Shady infrastructure makes city parks user-friendly

NORMAN — Nowhere is the intimate connection between people and trees more obvious than at our city parks. Trees were the original infrastructure for parks. Now, pavilions and playground shade structures also protect picnickers and children.

On April 13, 2012 — Friday the 13th — bad luck seemed to hit Norman as several trees were uprooted or severely damaged. At Rotary Park, the picnic shelter also was damaged, as were park equipment and structures throughout the city.
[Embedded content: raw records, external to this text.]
(* ===== verification/ReeFile.v ===== *)
(** * core/tee/tee_ree_fs.c: the file of an object

    An object's file is opened with the root hash the directory has for it. What
    opening, creating, reading, writing and synchronising do to such a file, on top
    of ReeFs.v and HtreeProofs.v. *)
From S2P Require Import Prelude BlockFile ByteFile Htree HtreeTree HtreeProofs ReeFs HtreeStore ReeObj.

Local Open Scope Z_scope.

(** ** What the file is does not depend on the calls to come *)

Section with_crypto.
Context `{CryptoLaws}.

Definition same_file (d d' : dev) : Prop :=
  d_heads d' = d_heads d ∧ d_nodes d' = d_nodes d ∧ d_blocks d' = d_blocks d.

#[export] Instance same_file_equiv : Equivalence same_file.
Proof.
  split; [by intros d|by intros d d' (? & ? & ?)|]. intros d d' d'' (? & ? & ?) (? & ? & ?). split_and!; congruence.
Qed.

Lemma same_same_file d d' : same d d' → same_file d d'.
Proof. intros Hd. split_and!; apply Hd. Qed.

Lemma committed_file {sel} ht d d' : committed_by sel ht d → same_file d d' → committed_by sel ht d'.
Proof.
  intros [H1 H2 H3 H4 H5 H6 H7] (Eh & En & Eb). constructor; try done.
  - intros id n Hn. destruct (H3 id n Hn). constructor; try done. by rewrite En.
  - by rewrite Eh.
  - by rewrite Eh.
Qed.

Lemma repr_file bs ht d d' F : repr bs ht d F → same_file d d' → repr bs ht d' F.
Proof.
  intros Hr (Eh & En & Eb). eapply repr_ext; [exact Hr|done..| |intros id n Hn; by exists n]. done.
Qed.

Lemma sess_file {sel} bs ht0 F0 ht F d d' : sess bs sel ht0 F0 ht F d → same_file d d' → sess bs sel ht0 F0 ht F d'.
Proof.
  intros [H1 H2 H3 H4 H5 H6 [H7 H7'] H8 H9 H10 H11] Hd. constructor; try done.
  - by eapply committed_file.
  - by eapply repr_file.
  - constructor; [|done]. intros id n. destruct Hd as (_ & -> & _). apply H7.
  - by eapply repr_file.
Qed.

Lemma fd_holds_file {sel} N ht0 F0 er er' o d d' F :
  fd_holds sel N ht0 F0 er (o, d) F → same_file d d' → (∀ e, fault d' e → er' e) →
  fd_holds sel N ht0 F0 er' (o, d') F.
Proof.
  intros (ht & Ho & Hse & _ & HN) Hd Hf. exists ht. split; [done|]. split; [by eapply sess_file|].
  split; [done|]. destruct Hd as (_ & Hd & _). cbn in *. congruence.
Qed.

Lemma holds_bytes_file u c l d d' : holds_bytes u c l d → same_file d d' → holds_bytes u c l d'.
Proof.
  intros (F & (ht & Hu & Hc & Hcm & Hr) & Hrest) Hd. exists F. split; [|done]. exists ht.
  split_and!; try done; [apply Hc|apply Hc|by eapply committed_file|by eapply repr_file].
Qed.

(** ** Opening with a hash *)

(** The two versions of the root node have one hash. *)
Definition twin_roots (d : dev) : Prop :=
  ∃ n0 n1, d_nodes d !! (1, false) = Some n0 ∧ d_nodes d !! (1, true) = Some n1 ∧ hash n0 = hash n1.

Lemma wp_open_hash ht d :
  committed_by any_head ht d → is_Some (d_nodes d !! (1, false)) → ¬ twin_roots d →
  wp (tee_fs_htree_open false (Some (root_hash ht)) (uuid ht)) (λ ht' d', same d d' ∧ ht' = ht) (failed d) d.
Proof.
  intros Hc [n0 Hn0] Htw. apply (wp_open_by _ ht d Hc). intros d0 fk im di Hd.
  destruct (committed_root ht d Hc) as [r Hr].
  pose proof (settled_stored _ _ _ _ _ (cm_settled _ _ Hc 1 r Hr)) as Hst.
  change (node_vers (root_vers ht) (nodes ht) 1) with (root_vers ht) in Hst.
  assert (root_hash ht = hash (node r)) as Hrh by (unfold root_hash, child_hash; by rewrite Hr).
  assert (HNode false false (node r) = r) as Er by (symmetry; by apply (committed_node (sel := any_head) ht d 1)).
  assert (∀ d1 e d2, same d d1 → same d1 d2 → fault d1 e → failed d e d2) as Hfail.
  { intros d1 e d2 H1 H2 Hf. split; [by etrans|]. by apply (same_faults _ _ H1). }
  assert (∀ d2, same d d2 →
    wp (hd ← rpc_read_head (root_vers ht);
        mret (set_head (set_nodes (Htree ∅ zero_head fk im di (uuid ht)) {[1 := HNode false false (node r)]}) hd))
      (λ ht' d', same d d' ∧ ∃ n, nodes ht !! 1 = Some n ∧ ht' = Htree {[1 := n]} (head ht) fk im di (uuid ht))
      (failed d) d2) as Hfound.
  { intros d2 Hd2. apply wp_bind, (wp_read_head _ (head ht)).
    - rewrite (same_heads _ _ Hd2). apply Hc.
    - intros d3 Hd3. apply wp_ret. split; [by etrans|]. exists r. by rewrite Er.
    - intros e d3 Hd3. by apply (Hfail d2). }
  unfold init_head_from_data. apply wp_bind.
  apply (wp_read_node 1 false n0); [by rewrite (same_nodes _ _ Hd)| |intros e d1; by apply Hfail].
  intros d1 Hd1. assert (same d d1) as Hs1 by (by etrans). rewrite Hrh.
  destruct (root_vers ht) eqn:Ev.
  - rewrite bool_decide_eq_false_2.
    2: { intros Heq. apply Htw. by exists n0, (node r). }
    apply wp_bind, (wp_read_node 1 true (node r)); [by rewrite (same_nodes _ _ Hs1)| |].
    2: { intros e d2. by apply Hfail. }
    intros d2 Hd2. rewrite bool_decide_eq_true_2 by done. apply Hfound. by etrans.
  - assert (n0 = node r) as -> by congruence. rewrite bool_decide_eq_true_2 by done. by apply Hfound.
Qed.

(** ** The file of an object *)

(** [d] has a tree with the root hash [h] that holds the bytes [l]; its counter is
    at most [c]. *)
Definition file_is (u h : list Z) (c : Z) (l : list Z) (d : dev) : Prop :=
  is_Some (d_nodes d !! (1, false)) ∧
  ∃ ht F, committed_by any_head ht d ∧ repr BS ht d F ∧ file_ok F ∧ f_bytes F = l
    ∧ uuid ht = u ∧ root_hash ht = h ∧ 0 <= counter (head ht) <= c.

(** It is open, and the tree in memory holds [l]. *)
Definition file_open (er : tee_result → Prop) (u h : list Z) (c : Z) (l0 l : list Z) (s : fd) : Prop :=
  ∃ N ht0 F0 F, fd_holds any_head N ht0 F0 er s F ∧ is_Some (N !! (1, false)) ∧ file_ok F0 ∧ file_ok F
    ∧ f_bytes F0 = l0 ∧ f_bytes F = l ∧ uuid ht0 = u ∧ root_hash ht0 = h ∧ 0 <= counter (head ht0) <= c.

Lemma file_is_file u h c l d d' : file_is u h c l d → same_file d d' → file_is u h c l d'.
Proof.
  intros (Hn & ht & F & Hc & Hr & Hrest) Hd. split; [pose proof Hd as (_ & -> & _); done|]. exists ht, F.
  split; [by eapply committed_file|]. split; [by eapply repr_file|done].
Qed.

Lemma file_open_file er er' u h c l0 l o d d' :
  file_open er u h c l0 l (o, d) → same_file d d' → (∀ e, fault d' e → er' e) →
  file_open er' u h c l0 l (o, d').
Proof.
  intros (N & ht0 & F0 & F & Hh & Hrest) Hd Hf. exists N, ht0, F0, F. split; [|done].
  by eapply fd_holds_file.
Qed.

Lemma fd_lost_file {N} ht0 F0 s c :
  fd_lost any_head N ht0 F0 s → is_Some (N !! (1, false)) → file_ok F0 → 0 <= counter (head ht0) <= c →
  file_is (uuid ht0) (root_hash ht0) c (f_bytes F0) (snd s).
Proof. intros (Hc & Hr & <-) Hn Hok Hcnt. split; [done|]. exists ht0, F0. split_and!; done || lia. Qed.

Lemma file_open_is er u h c l0 l s : file_open er u h c l0 l s → file_is u h c l0 (snd s).
Proof.
  intros (N & ht0 & F0 & F & Hh%fd_lost_holds & Hn & Hok0 & _ & <- & _ & <- & <- & Hcnt).
  by apply (fd_lost_file (N := N)).
Qed.

Lemma file_open_faults er u h c l0 l s : file_open er u h c l0 l s → ∀ e, fault (snd s) e → er e.
Proof. intros (N & ht0 & F0 & F & (ht & _ & _ & Hf & _) & _). exact Hf. Qed.

Lemma file_open_length er u h c l0 l s : file_open er u h c l0 l s →
  ∃ ht, fst s = Some ht ∧ tee_fs_htree_get_meta ht = Z.of_nat (List.length l).
Proof.
  intros (N & ht0 & F0 & F & (ht & Ho & Hse & _) & _ & _ & Hok & _ & <- & _). exists ht. split; [done|].
  rewrite (length_f_bytes _ Hok). symmetry. apply (repr_length _ _ _ _ (se_repr _ _ _ _ _ _ Hse)).
Qed.

Lemma wp_fd_open_hash u h c l o d :
  file_is u h c l d → ¬ twin_roots d →
  wp (fd_open false (Some h) u) (λ _ s', file_open (fault d) u h c l l s' ∧ same_file d (snd s'))
    (λ e s', fault d e ∧ same_file d (snd s')) (o, d).
Proof.
  intros (Hn & ht & F & Hc & Hr & Hok & <- & <- & <- & Hcnt) Htw. unfold wp, fd_open.
  pose proof (wp_open_hash ht d Hc Hn Htw) as Hw. unfold wp in Hw.
  destruct (tee_fs_htree_open _ _ _ d) as [[ht'|e|] d']; [| |done].
  - destruct Hw as [Hd ->]. split; [|by apply same_same_file].
    exists (d_nodes d'), ht, F, F. split; [|split_and!; try done; try lia].
    + exists ht. split; [done|]. split; [|split; [apply Hd|done]].
      apply sess_open; [by eapply committed_same|by eapply repr_same].
    + by rewrite (same_nodes _ _ Hd).
  - destruct Hw as [Hd Hf]. split; [done|by apply same_same_file].
Qed.

Lemma wp_fd_create u o d :
  is_Some (d_nodes d !! (1, false)) →
  wp (fd_open true None u)
    (λ _ s', ∃ ht, fst s' = Some ht ∧ file_open (fault d) u (root_hash ht) 1 [] [] s')
    (λ e _, fault d e) (o, d).
Proof.
  intros Hn. unfold wp, fd_open. pose proof (wp_create_tree BS None u d) as Hw. unfold wp in Hw.
  destruct (tee_fs_htree_open true None u d) as [[ht|e|] d']; [|done|done].
  destruct Hw as (Hc & Hr & Hu & Hcnt & Hf & Hk). exists ht. split; [done|].
  assert (file_ok (File 0 [])) as Hok by (by constructor).
  exists (d_nodes d'), ht, (File 0 []), (File 0 []). split; [|split_and!; try done; try lia; by apply Hk].
  exists ht. split; [done|]. split; [|done]. apply sess_open; [|done]. by eapply committed_any.
Qed.

Lemma wp_fd_write er u h c l0 l s pos buf :
  file_open er u h c l0 l s → 0 <= pos → pos + Z.of_nat (List.length buf) < 2 ^ 31 →
  wp (ree_fs_write_primitive pos buf)
    (λ _ s', file_open er u h c l0 (write_bytes l pos buf) s')
    (λ e s', er e ∧ file_is u h c l0 (snd s')) s.
Proof.
  intros (N & ht0 & F0 & F & Hh & Hn & Hok0 & Hok & <- & <- & <- & <- & Hcnt) Hp Hm.
  eapply wp_mono; [apply (@wp_ree_fs_write _ _ (htree_store_laws any_head N ht0 F0) er s F pos buf Hh Hok Hp Hm)| |].
  - intros [] s' (F' & Hh' & Hok' & Hb). rewrite <- Hb. exists N, ht0, F0, F'. split_and!; done || lia.
  - intros e s' [? ?]. split; [done|]. by apply (fd_lost_file (N := N)).
Qed.

Lemma wp_fd_grow er u h c l0 l s len :
  file_open er u h c l0 l s → Z.of_nat (List.length l) < len < 2 ^ 31 →
  wp (ree_fs_ftruncate_internal len)
    (λ _ s', file_open er u h c l0 (l ++ replicate (Z.to_nat len - List.length l) 0) s')
    (λ e s', er e ∧ file_is u h c l0 (snd s')) s.
Proof.
  intros (N & ht0 & F0 & F & Hh & Hn & Hok0 & Hok & <- & <- & <- & <- & Hcnt) Hm.
  pose proof (length_f_bytes F Hok) as Hlf. pose proof (fo_length _ Hok) as Hl.
  assert (f_length F < len < 2 ^ 31) as Hlt by lia.
  eapply wp_mono; [apply (@wp_ftruncate_grow _ _ (htree_store_laws any_head N ht0 F0) er s F len Hh Hok Hlt)| |].
  - intros [] s' (F' & Hh' & Hok' & _ & Hb).
    replace (Z.to_nat (len - f_length F)) with (Z.to_nat len - List.length (f_bytes F))%nat in Hb by lia.
    rewrite <- Hb. exists N, ht0, F0, F'. split_and!; done || lia.
  - intros e s' [? ?]. split; [done|]. by apply (fd_lost_file (N := N)).
Qed.

Lemma wp_fd_read er u h c l0 l s pos len :
  file_open er u h c l0 l s → 0 <= pos → 0 <= len → pos + len < 2 ^ 64 →
  wp (ree_fs_read_primitive pos len)
    (λ r s', r = take (Z.to_nat len) (drop (Z.to_nat pos) l) ∧ file_open er u h c l0 l s')
    (λ e s', er e ∧ file_is u h c l0 (snd s')) s.
Proof.
  intros (N & ht0 & F0 & F & Hh & Hn & Hok0 & Hok & <- & <- & <- & <- & Hcnt) Hp Hl Hm.
  eapply wp_mono; [apply (@wp_ree_fs_read _ _ (htree_store_laws any_head N ht0 F0) er s F pos len Hh Hok Hp Hl Hm)| |].
  - intros r s' [-> Hh']. split; [done|]. exists N, ht0, F0, F. split_and!; done || lia.
  - intros e s' [? [Hh'|[_ ?]]]; (split; [done|]).
    + apply fd_lost_holds in Hh'. by apply (fd_lost_file (N := N)).
    + by apply (fd_lost_file (N := N)).
Qed.

(** The file keeps the version with the old hash, too. *)
Lemma wp_fd_sync er u h c l0 l s :
  file_open er u h c l0 l s → c < UINT32_MAX →
  wp fd_sync
    (λ r s', match r with
             | Some h' => file_open er u h' (c + 1) l l s' ∧ file_is u h c l0 (snd s')
             | None => l = l0 ∧ file_open er u h c l l s'
             end)
    (λ e s', er e ∧ file_is u h c l0 (snd s')) s.
Proof.
  destruct s as [o d].
  intros (N & ht0 & F0 & F & (ht & Ho & Hse & Hf & HN) & Hn & Hok0 & Hok & <- & <- & <- & <- & Hcnt) Hlt.
  simpl in *. subst o N. pose proof (se_head _ _ _ _ _ _ Hse) as Eh. pose proof (se_uuid _ _ _ _ _ _ Hse) as Eu.
  pose proof (wp_sync_by BS ht0 F0 ht F d Hse ltac:(rewrite Eh; lia)) as Hw.
  unfold wp, fd_sync in *.
  destruct (tee_fs_htree_sync_to_storage (Some ht) d) as [[[ht' hh]|e|] d']; [| |done].
  - destruct Hw as [Hf' Hw]. cbn [fst snd] in Hw. destruct (dirty ht) eqn:Ed.
    + destruct Hw as (-> & [Hc Hu] & Hc0 & Hr0 & Hcm & Hr & Hk). split.
      * exists (d_nodes d'), ht', F, F. split; [|rewrite Eh in Hc; split_and!; first [by apply Hk|done|congruence|lia]].
        exists ht'. split; [done|]. split; [apply sess_open; [by eapply committed_any|done]|]. split; [|done].
        intros e He. by apply Hf, Hf'.
      * split; [by apply Hk|]. exists ht0, F0. split_and!; done || lia.
    + destruct Hw as ([= -> ->] & -> & -> & Hc & Hr & Hnn). split; [done|].
      exists (d_nodes d'), ht0, F0, F0. split; [|split_and!; try done; try lia; by rewrite Hnn].
      exists ht0. split; [done|]. split; [by apply sess_open|]. split; [|done]. intros e He. by apply Hf, Hf'.
  - destruct Hw as [Hfe Hor]. split; [by apply Hf|]. cbn [snd].
    assert (committed_by any_head ht0 d' ∧ repr BS ht0 d' F0 ∧ (∀ k, is_Some (d_nodes d !! k) → is_Some (d_nodes d' !! k)))
      as (? & ? & Hk).
    { destruct Hor as [Hor|(ht' & _ & Hc0 & Hr0 & _ & _ & Hk)]; done. }
    split; [by apply Hk|]. exists ht0, F0. split_and!; done || lia.
Qed.

Lemma file_is_hash u h c l d :
  (∀ x, List.length (sha256 x) = TEE_FS_HTREE_HASH_SIZE) → file_is u h c l d →
  List.length h = TEE_FS_HTREE_HASH_SIZE.
Proof.
  intros Hsha (_ & ht & F & Hc & _ & _ & _ & _ & <- & _). destruct (committed_root ht d Hc) as [r Hr].
  unfold root_hash, child_hash. rewrite Hr, (settled_valid _ _ _ _ _ (cm_settled _ _ Hc 1 r Hr)). apply Hsha.
Qed.
End with_crypto.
Built by Tom Fredgren and designed by the McKinney Partnership, the new pavilion at Rotary Park is now complete. Made of moss builder stone — a natural-looking brown stone — the pavilion matches the park’s Rotary house. The landmark shelter also has a large barbecue grill. Cost for the shelter was $103,000.

“We’re probably going to build a big one like that over in Andrews as well,” said Parks Planner James Briggs. “We want identifiable architecture in our parks.”

The Andrews Park shelter will also use the same design and stone.

“It will match the WPA type stone we have at Andrews,” Briggs said. “It’s never exact, but it’s a good match.”

Up next will be the replanting of trees at Andrews and Rotary to replace those lost in the 2012 tornado.

“We have to wait until after the first frost,” Briggs said.

The Norman Rotary Club donated $5,000 to help fund the cost of the trees at Rotary park. Playground equipment also was replaced at Rotary Park, and city staff is collecting bids on a playground shade structure. Rotary is contributing to that, also.

“They give every year to the park,” Briggs said.

· Andrews Park: According to City Manager Steve Lewis, the Norman Assistance League has agreed to contribute $50,000 toward the Andrews Park shelter project as part of their 40th year celebration. The city plans to bid the project this fall and complete construction in the spring so that the shelter can be used as a part of the May Fair.